Гарибальдийцы прозвали Качетто «барышней»; он легко краснеет — выругается кто-нибудь или посмотрит на него в упор, он тотчас вспыхнет. Ему двадцать шесть лет; отца убили на войне, воспитал его дядя, наборщик. До прошлого года Качетто жил в Милане: он был конторщиком в банке. Никто его не замечал; он приходил во-время: что-то писал ровными, точеными буквами — ни клякс, ни описок; вежливо со всеми здоровался. О нем говорили: «Честный, но дурак». Друзей у него не было; изредка он встречался с ветеринаром Росси: они вместе мечтали о кругосветном путешествии. Потом Росси арестовали. Никто не знал, что случилось — человек исчез. Говорили, будто он раскидывал прокламации против войны в Абиссинии. Качетто никто не тронул, его даже не вызвали на допрос. Прошла неделя — исчез Качетто. Послали к нему курьера, позвонили в полицию — никто ничего не знал.
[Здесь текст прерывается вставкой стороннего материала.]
(* ===== verification/SortedSet.v ===== *)
(** [src/sortedset.h] and [src/sortedset.cpp]: a sorted set kept twice, as a
    map from member to score and as an ordered set of (score, member) pairs.
    Scores are IEEE doubles ([spec_float]).  A NaN makes the comparator of the
    [std::set] no strict weak order, for which C++ gives no result: inserting
    one is [Stuck].  The theorems say that the two structures never disagree
    and that rank and range count in the order of the pairs. *)
From Stdlib Require Import SpecFloat.
From S2P Require Import Prelude.

(** * Definitions *)
Definition is_nan (f : spec_float) : bool :=
  match f with S754_nan => true | _ => false end.

(** [operator<] of [std::pair<double, std::string>]. *)
Definition pair_ltb (x y : spec_float * list Z) : bool :=
  SFltb x.1 y.1 || (negb (SFltb y.1 x.1) && blt x.2 y.2).

(** [std::set]: insertion, erasure by key, and [std::distance(begin, find)]. *)
Fixpoint set_insert (x : spec_float * list Z) (l : list (spec_float * list Z)) :=
  match l with
  | [] => [x]
  | y :: r =>
      if pair_ltb x y then x :: l
      else if pair_ltb y x then y :: set_insert x r
      else l
  end.

Fixpoint set_erase (x : spec_float * list Z) (l : list (spec_float * list Z)) :=
  match l with
  | [] => []
  | y :: r =>
      if pair_ltb x y then l
      else if pair_ltb y x then y :: set_erase x r
      else r
  end.

Fixpoint set_find (x : spec_float * list Z) (l : list (spec_float * list Z)) : option nat :=
  match l with
  | [] => None
  | y :: r =>
      if pair_ltb x y then None
      else if pair_ltb y x then S <$> set_find x r
      else Some O
  end.

Record SortedSet := MkSortedSet {
  hashMap : gmap (list Z) spec_float;
  sets : list (spec_float * list Z);
  length_ : Z;
  isGeo : bool
}.

Definition newSortedSet : SortedSet := MkSortedSet ∅ [] 0 false.

Definition insert (ss : SortedSet) (key : list Z) (score : spec_float)
  : outcome (SortedSet * bool) :=
  if is_nan score then Stuck
  else
    let '(ss, alreadyExists) :=
      match hashMap ss !! key with
      | Some oldScore =>
          (MkSortedSet (delete key (hashMap ss)) (set_erase (oldScore, key) (sets ss))
             (length_ ss - 1) (isGeo ss), true)
      | None => (ss, false)
      end in
    mret (MkSortedSet (<[key := score]> (hashMap ss)) (set_insert (score, key) (sets ss))
            (length_ ss + 1) (isGeo ss), alreadyExists).

Definition remove (ss : SortedSet) (member : list Z) : SortedSet * bool :=
  match hashMap ss !! member with
  | None => (ss, false)
  | Some score =>
      (MkSortedSet (delete member (hashMap ss)) (set_erase (score, member) (sets ss))
         (length_ ss - 1) (isGeo ss), true)
  end.

Definition rank (ss : SortedSet) (member : list Z) : option nat :=
  match hashMap ss !! member with
  | None => None
  | Some score => set_find (score, member) (sets ss)
  end.

Definition size (ss : SortedSet) : Z := length_ ss.
(* ===== verification/Command.v ===== *)
(** [src/parser/command.h]: the commands.  A command is its key, the bytes its
    parsing consumed and the fields of its class; the class determines the
    command type, whether it is a write command, and the RESP text used to
    replicate it, one definition per class. *)
From Stdlib Require Import SpecFloat.
From S2P Require Import Prelude Utils.

Inductive CommandType :=
| ECHO | PING | SET | GET | TYPE | RPUSH | LPUSH | LRANGE | LLEN | LPOP | BLPOP | XADD
| XRANGE | XREAD | INCR | UNKNOWN | MULTI | EXEC | DISCARD | INFO | REPLCONF | PSYNC | WAIT
| GETCONFIG | KEYS | SUBSCRIBE | PUBLISH | UNSUBSCRIBE | ZADD | ZRANK | ZRANGE | ZCARD
| ZSCORE | ZREM | GEOADD | GEOPOS | GEODIST | GEOSEARCH | ACL_WHOAMI | ACL_GETUSER
| ACL_SETUSER | AUTH.

#[global] Instance CommandType_eq_dec : EqDecision CommandType.
Proof. solve_decision. Defined.

Inductive ReplConfType := LISTENING_PORT | CAPA | GETACK | ACK.

#[global] Instance ReplConfType_eq_dec : EqDecision ReplConfType.
Proof. solve_decision. Defined.

(** The subclasses of [Command] with their own fields. *)
Inductive Args :=
| UnSubscribeCommand (channel_name : list Z)
| GeoAddCommand (longitude latitude score : spec_float) (member : list Z) (invalidLatLon : bool)
| GeoPosCommand (members : list (list Z))
| GeoDistCommand (member1 member2 : list Z)
| GeoSearchCommand (longitude latitude radius : spec_float)
| ZaddCommand (score_members : list (spec_float * list Z))
| SubscribeCommand (channel_name : list Z)
| PublishCommand (channel_name message : list Z)
| UnknowCommand
| PingCommand
| EchoCommand (message : list Z)
| ACLWhoamiCommand
| ACLGetUserCommand (username : list Z)
| ACLSetUserCommand (username : list Z) (password : option (list Z)) (flags : list (list Z))
| AuthCommand (username password : list Z)
| SetCommand (value : list Z) (ex px : option Z)
| GetCommand
| TypeCommand
| IncrCommand
| RpushCommand (values : list (list Z))
| LpushCommand (values : list (list Z))
| LrangeCommand (start stop : Z)
| LlenCommand
| LpopCommand (count : option Z)
| BlpopCommand (keys : list (list Z)) (timeout : spec_float)
| XaddCommand (stream_id : list Z) (field_values : list (list Z * list Z))
| XrangeCommand (start end_ : list Z)
| XreadCommand (block_timeout : option spec_float) (keys ids : list (list Z))
| MultiCommand
| ExecCommand
| DiscardCommand
| InfoCommand (isReplicationArgument : bool)
| ReplConfCommand (subcommand : ReplConfType) (listening_port capability : list Z) (ack_offset : Z)
| PsyncCommand (repl_id : list Z) (offset : Z)
| WaitCommand (num_replica timeout : Z)
| GetConfigCommand (parameters : list (list Z))
| KeysCommand (pattern : list Z)
| ZrankCommand (member : list Z)
| ZrangeCommand (start stop : Z)
| ZcardCommand
| ZscoreCommand (member : list Z)
| ZremCommand (members : list (list Z)).

(** The base class. *)
Record Command := MkCommand {
  key : list Z;
  bytes_processed : Z;
  args : Args
}.

(** The type each constructor sets. *)
Definition type_of (a : Args) : CommandType :=
  match a with
  | UnSubscribeCommand _ => UNSUBSCRIBE
  | GeoAddCommand _ _ _ _ _ => GEOADD
  | GeoPosCommand _ => GEOPOS
  | GeoDistCommand _ _ => GEODIST
  | GeoSearchCommand _ _ _ => GEOSEARCH
  | ZaddCommand _ => ZADD
  | SubscribeCommand _ => SUBSCRIBE
  | PublishCommand _ _ => PUBLISH
  | UnknowCommand => UNKNOWN
  | PingCommand => PING
  | EchoCommand _ => ECHO
  | ACLWhoamiCommand => ACL_WHOAMI
  | ACLGetUserCommand _ => ACL_GETUSER
  | ACLSetUserCommand _ _ _ => ACL_SETUSER
  | AuthCommand _ _ => AUTH
  | SetCommand _ _ _ => SET
  | GetCommand => GET
  | TypeCommand => TYPE
  | IncrCommand => INCR
  | RpushCommand _ => RPUSH
  | LpushCommand _ => LPUSH
  | LrangeCommand _ _ => LRANGE
  | LlenCommand => LLEN
  | LpopCommand _ => LPOP
  | BlpopCommand _ _ => BLPOP
  | XaddCommand _ _ => XADD
  | XrangeCommand _ _ => XRANGE
  | XreadCommand _ _ _ => XREAD
  | MultiCommand => MULTI
  | ExecCommand => EXEC
  | DiscardCommand => DISCARD
  | InfoCommand _ => INFO
  | ReplConfCommand _ _ _ _ => REPLCONF
  | PsyncCommand _ _ => PSYNC
  | WaitCommand _ _ => WAIT
  | GetConfigCommand _ => GETCONFIG
  | KeysCommand _ => KEYS
  | ZrankCommand _ => ZRANK
  | ZrangeCommand _ _ => ZRANGE
  | ZcardCommand => ZCARD
  | ZscoreCommand _ => ZSCORE
  | ZremCommand _ => ZREM
  end.

Definition type (c : Command) : CommandType := type_of (args c).

Definition is_write_command (c : Command) : bool :=
  match args c with
  | GeoAddCommand _ _ _ _ _ | ZaddCommand _ | ACLSetUserCommand _ _ _ | SetCommand _ _ _
  | IncrCommand | RpushCommand _ | LpushCommand _ | LpopCommand _ | XaddCommand _ _
  | ZremCommand _ => true
  | _ => false
  end.

Definition commandTypeToString (t : CommandType) : list Z :=
  match t with
  | ECHO => lit "echo" | PING => lit "ping" | SET => lit "set" | GET => lit "get"
  | TYPE => lit "type" | RPUSH => lit "rpush" | LPUSH => lit "lpush"
  | LRANGE => lit "lrange" | LLEN => lit "llen" | LPOP => lit "lpop"
  | BLPOP => lit "blpop" | XADD => lit "xadd" | XRANGE => lit "xrange"
  | XREAD => lit "xread" | INCR => lit "incr" | UNKNOWN => lit "unknown"
  | MULTI => lit "multi" | EXEC => lit "exec" | DISCARD => lit "discard"
  | INFO => lit "info" | REPLCONF => lit "replconf" | PSYNC => lit "psync"
  | WAIT => lit "wait" | GETCONFIG => lit "getconfig" | KEYS => lit "keys"
  | SUBSCRIBE => lit "subscribe" | UNSUBSCRIBE => lit "unsubscribe"
  | ZADD => lit "zadd" | ZRANK => lit "zrank" | ZRANGE => lit "zrange"
  | ZCARD => lit "zcard" | ZSCORE => lit "zscore" | ZREM => lit "zrem"
  | GEOPOS => lit "geopos" | GEODIST => lit "geodist" | GEOSEARCH => lit "geosearch"
  | ACL_WHOAMI => lit "acl_whoami" | ACL_GETUSER => lit "acl_getuser"
  | ACL_SETUSER => lit "acl_setuser"
  | PUBLISH | GEOADD | AUTH => lit "unknown"
  end.

(** * [to_resp], class by class *)

(** [static_cast<int64_t>(double)]: truncation; undefined in C++ outside the
    range, where the model's value has no meaning. *)
Definition double_to_int64 (f : spec_float) : Z :=
  match f with
  | S754_finite s m e =>
      let a := if 0 <=? e then Z.pos m * 2 ^ e else Z.pos m / 2 ^ (- e) in
      if s then - a else a
  | _ => 0
  end.

Section ToResp.
(** [std::to_string(double)], printf's "%f". *)
Context (double_to_string : spec_float -> list Z).

Definition to_resp_GeoAdd (key : list Z) (longitude latitude : spec_float) (member : list Z) :=
  lit "*5" ++ CRLF ++ bulk (lit "GEOADD") ++ bulk key ++ bulk (double_to_string longitude)
    ++ bulk (double_to_string latitude) ++ bulk member.

Definition to_resp_GeoPos (key : list Z) (members : list (list Z)) :=
  lit "*2" ++ CRLF ++ bulk (lit "GEOPOS") ++ bulk key ++ concat (map bulk members).

Definition to_resp_GeoDist (key member1 member2 : list Z) :=
  lit "*4" ++ CRLF ++ bulk (lit "GEODIST") ++ bulk key ++ bulk member1 ++ bulk member2.

Definition to_resp_Zadd (key : list Z) (score_members : list (spec_float * list Z)) :=
  header (2 + len score_members * 2) ++ bulk (lit "ZADD") ++ bulk key
    ++ concat (map (fun sm => bulk (double_to_string sm.1) ++ bulk sm.2) score_members).

Definition to_resp_Ping : list Z := lit "*1" ++ CRLF ++ bulk (lit "PING").

Definition to_resp_Echo (message : list Z) :=
  lit "*2" ++ CRLF ++ bulk (lit "ECHO") ++ bulk message.

Definition to_resp_ACLWhoami : list Z := lit "*2" ++ CRLF ++ bulk (lit "ACL") ++ bulk (lit "WHOAMI").
Definition to_resp_ACLGetUser : list Z := lit "*2" ++ CRLF ++ bulk (lit "ACL") ++ bulk (lit "GETUSER").
Definition to_resp_ACLSetUser : list Z := lit "*2" ++ CRLF ++ bulk (lit "ACL") ++ bulk (lit "SETUSER").
Definition to_resp_Auth : list Z := lit "*3" ++ CRLF ++ bulk (lit "AUTH").

Definition to_resp_Set (key value : list Z) (ex px : option Z) :=
  let initial_command_count := 3 in
  let initial_command_count :=
    match ex with Some _ => initial_command_count + 2 | None => initial_command_count end in
  let initial_command_count :=
    match px with Some _ => initial_command_count + 2 | None => initial_command_count end in
  header initial_command_count ++ bulk (lit "SET") ++ bulk key ++ bulk value
    ++ (match ex with Some e => bulk (lit "EX") ++ bulk (to_string e) | None => [] end)
    ++ (match px with Some p => bulk (lit "PX") ++ bulk (to_string p) | None => [] end).

Definition to_resp_Get (key : list Z) := lit "*2" ++ CRLF ++ bulk (lit "GET") ++ bulk key.
Definition to_resp_Type (key : list Z) := lit "*2" ++ CRLF ++ bulk (lit "TYPE") ++ bulk key.
Definition to_resp_Incr (key : list Z) := lit "*2" ++ CRLF ++ bulk (lit "INCR") ++ bulk key.

Definition to_resp_Rpush (key : list Z) (values : list (list Z)) :=
  header (2 + len values) ++ bulk (lit "RPUSH") ++ bulk key ++ concat (map bulk values).

Definition to_resp_Lpush (key : list Z) (values : list (list Z)) :=
  header (2 + len values) ++ bulk (lit "LPUSH") ++ bulk key ++ concat (map bulk values).

Definition to_resp_Lrange (key : list Z) (start stop : Z) :=
  lit "*4" ++ CRLF ++ bulk (lit "LRANGE") ++ bulk key ++ bulk (to_string start)
    ++ bulk (to_string stop).

Definition to_resp_Llen (key : list Z) := lit "*2" ++ CRLF ++ bulk (lit "LLEN") ++ bulk key.

Definition to_resp_Lpop (key : list Z) (count : option Z) :=
  header (match count with Some _ => 3 | None => 2 end) ++ bulk (lit "LPOP") ++ bulk key
    ++ (match count with Some n => bulk (to_string n) | None => [] end).

Definition to_resp_Blpop (keys : list (list Z)) (timeout : spec_float) :=
  header (1 + len keys + 1) ++ bulk (lit "BLPOP") ++ concat (map bulk keys)
    ++ bulk (to_string (double_to_int64 timeout)).

Definition to_resp_Xadd (key stream_id : list Z) (field_values : list (list Z * list Z)) :=
  header (3 + len field_values * 2) ++ bulk (lit "XADD") ++ bulk key ++ bulk stream_id
    ++ concat (map (fun fv => bulk fv.1 ++ bulk fv.2) field_values).

Definition to_resp_Xrange (key start end_ : list Z) :=
  lit "*4" ++ CRLF ++ bulk (lit "XRANGE") ++ bulk key ++ bulk start ++ bulk end_.

Definition to_resp_Xread (block_timeout : option spec_float) (keys ids : list (list Z)) :=
  header (i32 (2 + len keys + len ids) + match block_timeout with Some _ => 2 | None => 0 end)
    ++ bulk (lit "XREAD")
    ++ (match block_timeout with
        | Some t => bulk (lit "BLOCK") ++ bulk (to_string (double_to_int64 t))
        | None => []
        end)
    ++ bulk (lit "STREAMS") ++ concat (map bulk keys) ++ concat (map bulk ids).

Definition to_resp_Multi : list Z := lit "*1" ++ CRLF ++ bulk (lit "MULTI").
Definition to_resp_Exec : list Z := lit "*1" ++ CRLF ++ bulk (lit "EXEC").
Definition to_resp_Discard : list Z := lit "*1" ++ CRLF ++ bulk (lit "DISCARD").

Definition to_resp_Info (isReplicationArgument : bool) : list Z :=
  if isReplicationArgument
  then lit "*2" ++ CRLF ++ bulk (lit "INFO") ++ bulk (lit "replication")
  else lit "*1" ++ CRLF ++ bulk (lit "INFO").

Definition to_resp_ReplConf (subcommand : ReplConfType) (listening_port capability : list Z)
    (ack_offset : Z) : list Z :=
  let start := lit "*3" ++ CRLF ++ bulk (lit "REPLCONF") in
  match subcommand with
  | ACK => start ++ bulk (lit "ACK") ++ bulk (to_string ack_offset)
  | GETACK => start ++ bulk (lit "GETACK") ++ bulk (lit "*")
  | _ =>
      if negb (bool_decide (listening_port = []))
      then start ++ bulk (lit "listening-port") ++ bulk listening_port
      else if negb (bool_decide (capability = []))
      then start ++ bulk (lit "capa") ++ bulk capability
      else start
  end.

Definition to_resp_Psync (repl_id : list Z) (offset : Z) :=
  lit "*3" ++ CRLF ++ bulk (lit "PSYNC") ++ bulk repl_id ++ bulk (to_string offset).

Definition to_resp_Wait (num_replica timeout : Z) :=
  lit "*3" ++ CRLF ++ bulk (lit "WAIT") ++ bulk (to_string num_replica)
    ++ bulk (to_string timeout).

Definition to_resp_Zrank (key member : list Z) :=
  lit "*3" ++ CRLF ++ bulk (lit "ZRANK") ++ bulk key ++ bulk member.

Definition to_resp_Zrange (key : list Z) (start stop : Z) :=
  lit "*4" ++ CRLF ++ bulk (lit "ZRANGE") ++ bulk key ++ bulk (to_string start)
    ++ bulk (to_string stop).

Definition to_resp_Zcard (key : list Z) := lit "*2" ++ CRLF ++ bulk (lit "ZCARD") ++ bulk key.

Definition to_resp_Zscore (key member : list Z) :=
  lit "*3" ++ CRLF ++ bulk (lit "ZSCORE") ++ bulk key ++ bulk member.

Definition to_resp_Zrem (key : list Z) (members : list (list Z)) :=
  header (2 + len members) ++ bulk (lit "ZREM") ++ bulk key ++ concat (map bulk members).

(** The virtual call. *)
Definition to_resp (c : Command) : list Z :=
  match args c with
  | GeoAddCommand lon lat _ member _ => to_resp_GeoAdd (key c) lon lat member
  | GeoPosCommand members => to_resp_GeoPos (key c) members
  | GeoDistCommand m1 m2 => to_resp_GeoDist (key c) m1 m2
  | ZaddCommand sms => to_resp_Zadd (key c) sms
  | PingCommand => to_resp_Ping
  | EchoCommand message => to_resp_Echo message
  | ACLWhoamiCommand => to_resp_ACLWhoami
  | ACLGetUserCommand _ => to_resp_ACLGetUser
  | ACLSetUserCommand _ _ _ => to_resp_ACLSetUser
  | AuthCommand _ _ => to_resp_Auth
  | SetCommand value ex px => to_resp_Set (key c) value ex px
  | GetCommand => to_resp_Get (key c)
  | TypeCommand => to_resp_Type (key c)
  | IncrCommand => to_resp_Incr (key c)
  | RpushCommand values => to_resp_Rpush (key c) values
  | LpushCommand values => to_resp_Lpush (key c) values
  | LrangeCommand start stop => to_resp_Lrange (key c) start stop
  | LlenCommand => to_resp_Llen (key c)
  | LpopCommand count => to_resp_Lpop (key c) count
  | BlpopCommand keys timeout => to_resp_Blpop keys timeout
  | XaddCommand stream_id fvs => to_resp_Xadd (key c) stream_id fvs
  | XrangeCommand start end_ => to_resp_Xrange (key c) start end_
  | XreadCommand block keys ids => to_resp_Xread block keys ids
  | MultiCommand => to_resp_Multi
  | ExecCommand => to_resp_Exec
  | DiscardCommand => to_resp_Discard
  | InfoCommand r => to_resp_Info r
  | ReplConfCommand sub port capa ack => to_resp_ReplConf sub port capa ack
  | PsyncCommand id off => to_resp_Psync id off
  | WaitCommand n t => to_resp_Wait n t
  | ZrankCommand member => to_resp_Zrank (key c) member
  | ZrangeCommand start stop => to_resp_Zrange (key c) start stop
  | ZcardCommand => to_resp_Zcard (key c)
  | ZscoreCommand member => to_resp_Zscore (key c) member
  | ZremCommand members => to_resp_Zrem (key c) members
  | UnSubscribeCommand _ | GeoSearchCommand _ _ _ | SubscribeCommand _ | PublishCommand _ _
  | UnknowCommand | GetConfigCommand _ | KeysCommand _ => []
  end.
End ToResp.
Качетто перебрался через границу. В Париже разыскал знакомых.
— Почему ты уехал?
Он молчал. Ему нашли работу. Он жил впроголодь, но ходил всегда аккуратный, и как только выпадал свободный час, бежал в библиотеку — он любит читать. Когда началась война в Испании, он накопил денег на билет и, ни с кем не простясь, уехал.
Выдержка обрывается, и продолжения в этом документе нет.